*** Data shown

(** Every rule after epsilon elimination is made of symbols of one rule of
    the same key that is not the ε rule. *)
Lemma eliminate_epsilon_rules g nl A rs r :
  (A, rs) ∈ Cnf.eliminate_epsilon g nl -> r ∈ rs ->
  exists rules r0,
    (A, rules) ∈ g /\ r0 ∈ rules /\ r0 ≠ eps_rule /\ forall s, s ∈ r -> s ∈ r0.
Proof.
  unfold Cnf.eliminate_epsilon. revert A rs r.
  set (P := fun ng : dict (list (list string)) =>
              forall A rs r, (A, rs) ∈ ng -> r ∈ rs ->
              exists rules r0,
                (A, rules) ∈ g /\ r0 ∈ rules /\ r0 ≠ eps_rule
                /\ forall s, s ∈ r -> s ∈ r0).
  apply (fold_left_invariant P (fun x => x ∈ g)).
  - intros [A rules] ng Hin Hng.
    apply (fold_left_invariant P (fun r0 : list string => r0 ∈ rules));
      [ | by apply Forall_forall | done].
    intros r0 ng' Hr0 Hng' A' rs' r' Hin' Hr'.
    case_bool_decide as Heps; [by eauto | ].
    apply elem_of_dict_update in Hin' as [? | [-> (rs0 & Hin0 & ->)]]; [by eauto | ].
    apply add_subsets_elem in Hr' as [? | Hr']; [by eauto | ].
    exists rules, r0. repeat split; try done.
    pose proof (nullable_subsets_symbols (fun s => s ∈ r0) nl r0) as Hsub.
    assert (Forall (fun s => s ∈ r0) r') as Hall.
    { apply Hsub; [by apply Forall_forall | done]. }
    rewrite Forall_forall in Hall. exact Hall.
  - by apply Forall_forall.
  - intros A rs r Hin Hr.
    apply list_elem_of_fmap in Hin as ([A' rules'] & [= -> ->] & _).
    by apply elem_of_nil in Hr.
Qed.

Lemma eliminate_epsilon_keys g nl :
  dict_keys (Cnf.eliminate_epsilon g nl) = dict_keys g.
Proof.
  unfold Cnf.eliminate_epsilon.
  set (P := fun ng : dict (list (list string)) => dict_keys ng = dict_keys g).
  apply (fold_left_invariant P (fun _ => True)).
  - intros [A rules] ng _ Hng.
    apply (fold_left_invariant P (fun _ : list string => True));
      [ | by apply Forall_forall | done].
    intros r0 ng' _ Hng'. case_bool_decide; [done | ].
    unfold P. by rewrite dict_keys_update.
  - by apply Forall_forall.
  - unfold P, dict_keys. rewrite <- list_fmap_compose.
    apply list_fmap_ext. by intros i [A rules].
Qed.

(** *** The new start variable *)

Lemma string_length_append (a b : string) :
  String.length (a +:+ b) = String.length a + String.length b.
Proof. induction a as [ | c a IH]; simpl; [done | by rewrite IH]. Qed.

Lemma new_start_loop_spec fuel (g : grammar) s r :
  Cnf.new_start_loop fuel g s = Ok r ->
  dict_mem g r = false /\ String.length s <= String.length r.
Proof.
  revert s. induction fuel as [ | fuel IH]; intros s; simpl.
  - destruct (dict_mem g s) eqn:E; [done | ]. intros [= <-]. by split.
  - destruct (dict_mem g s) eqn:E.
    + intros H. apply IH in H as [? Hlen]. split; [done | ].
      rewrite string_length_append in Hlen. lia.
    + intros [= <-]. by split.
Qed.

Lemma introduce_start_spec g start nl av g2 cs av2 :
  Cnf.introduce_start g start nl av = Ok (g2, cs, av2) ->
  (g2 = g /\ cs = start)
  \/ (g2 = dict_set g cs [[start]; eps_rule]
      /\ dict_mem g cs = false /\ cs ≠ start).
Proof.
  unfold Cnf.introduce_start. destruct (py_in start nl).
  - intros H. apply bind_Ok in H as (S_new & Hloop & H).
    injection H as <- <- <-. right.
    apply new_start_loop_spec in Hloop as [Hmem Hlen].
    split; [done | ]. split; [done | ]. intros ->.
    rewrite string_length_append in Hlen. simpl in Hlen. lia.
  - intros [= <- <- <-]. by left.
Qed.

******

▸ **Problem to work on**: The answer should be the entries, given again without a single difference.

▸ **Solution for this exercise**:
(** Every rule after epsilon elimination is made of symbols of one rule of
    the same key that is not the ε rule. *)
Lemma eliminate_epsilon_rules g nl A rs r :
  (A, rs) ∈ Cnf.eliminate_epsilon g nl -> r ∈ rs ->
  exists rules r0,
    (A, rules) ∈ g /\ r0 ∈ rules /\ r0 ≠ eps_rule /\ forall s, s ∈ r -> s ∈ r0.
Proof.
  unfold Cnf.eliminate_epsilon. revert A rs r.
  set (P := fun ng : dict (list (list string)) =>
              forall A rs r, (A, rs) ∈ ng -> r ∈ rs ->
              exists rules r0,
                (A, rules) ∈ g /\ r0 ∈ rules /\ r0 ≠ eps_rule
                /\ forall s, s ∈ r -> s ∈ r0).
  apply (fold_left_invariant P (fun x => x ∈ g)).
  - intros [A rules] ng Hin Hng.
    apply (fold_left_invariant P (fun r0 : list string => r0 ∈ rules));
      [ | by apply Forall_forall | done].
    intros r0 ng' Hr0 Hng' A' rs' r' Hin' Hr'.
    case_bool_decide as Heps; [by eauto | ].
    apply elem_of_dict_update in Hin' as [? | [-> (rs0 & Hin0 & ->)]]; [by eauto | ].
    apply add_subsets_elem in Hr' as [? | Hr']; [by eauto | ].
    exists rules, r0. repeat split; try done.
    pose proof (nullable_subsets_symbols (fun s => s ∈ r0) nl r0) as Hsub.
    assert (Forall (fun s => s ∈ r0) r') as Hall.
    { apply Hsub; [by apply Forall_forall | done]. }
    rewrite Forall_forall in Hall. exact Hall.
  - by apply Forall_forall.
  - intros A rs r Hin Hr.
    apply list_elem_of_fmap in Hin as ([A' rules'] & [= -> ->] & _).
    by apply elem_of_nil in Hr.
Qed.

Lemma eliminate_epsilon_keys g nl :
  dict_keys (Cnf.eliminate_epsilon g nl) = dict_keys g.
Proof.
  unfold Cnf.eliminate_epsilon.
  set (P := fun ng : dict (list (list string)) => dict_keys ng = dict_keys g).
  apply (fold_left_invariant P (fun _ => True)).
  - intros [A rules] ng _ Hng.
    apply (fold_left_invariant P (fun _ : list string => True));
      [ | by apply Forall_forall | done].
    intros r0 ng' _ Hng'. case_bool_decide; [done | ].
    unfold P. by rewrite dict_keys_update.
  - by apply Forall_forall.
  - unfold P, dict_keys. rewrite <- list_fmap_compose.
    apply list_fmap_ext. by intros i [A rules].
Qed.

(** *** The new start variable *)

Lemma string_length_append (a b : string) :
  String.length (a +:+ b) = String.length a + String.length b.
Proof. induction a as [ | c a IH]; simpl; [done | by rewrite IH]. Qed.

Lemma new_start_loop_spec fuel (g : grammar) s r :
  Cnf.new_start_loop fuel g s = Ok r ->
  dict_mem g r = false /\ String.length s <= String.length r.
Proof.
  revert s. induction fuel as [ | fuel IH]; intros s; simpl.
  - destruct (dict_mem g s) eqn:E; [done | ]. intros [= <-]. by split.
  - destruct (dict_mem g s) eqn:E.
    + intros H. apply IH in H as [? Hlen]. split; [done | ].
      rewrite string_length_append in Hlen. lia.
    + intros [= <-]. by split.
Qed.

Lemma introduce_start_spec g start nl av g2 cs av2 :
  Cnf.introduce_start g start nl av = Ok (g2, cs, av2) ->
  (g2 = g /\ cs = start)
  \/ (g2 = dict_set g cs [[start]; eps_rule]
      /\ dict_mem g cs = false /\ cs ≠ start).
Proof.
  unfold Cnf.introduce_start. destruct (py_in start nl).
  - intros H. apply bind_Ok in H as (S_new & Hloop & H).
    injection H as <- <- <-. right.
    apply new_start_loop_spec in Hloop as [Hmem Hlen].
    split; [done | ]. split; [done | ]. intros ->.
    rewrite string_length_append in Hlen. simpl in Hlen. lia.
  - intros [= <- <- <-]. by left.
Qed.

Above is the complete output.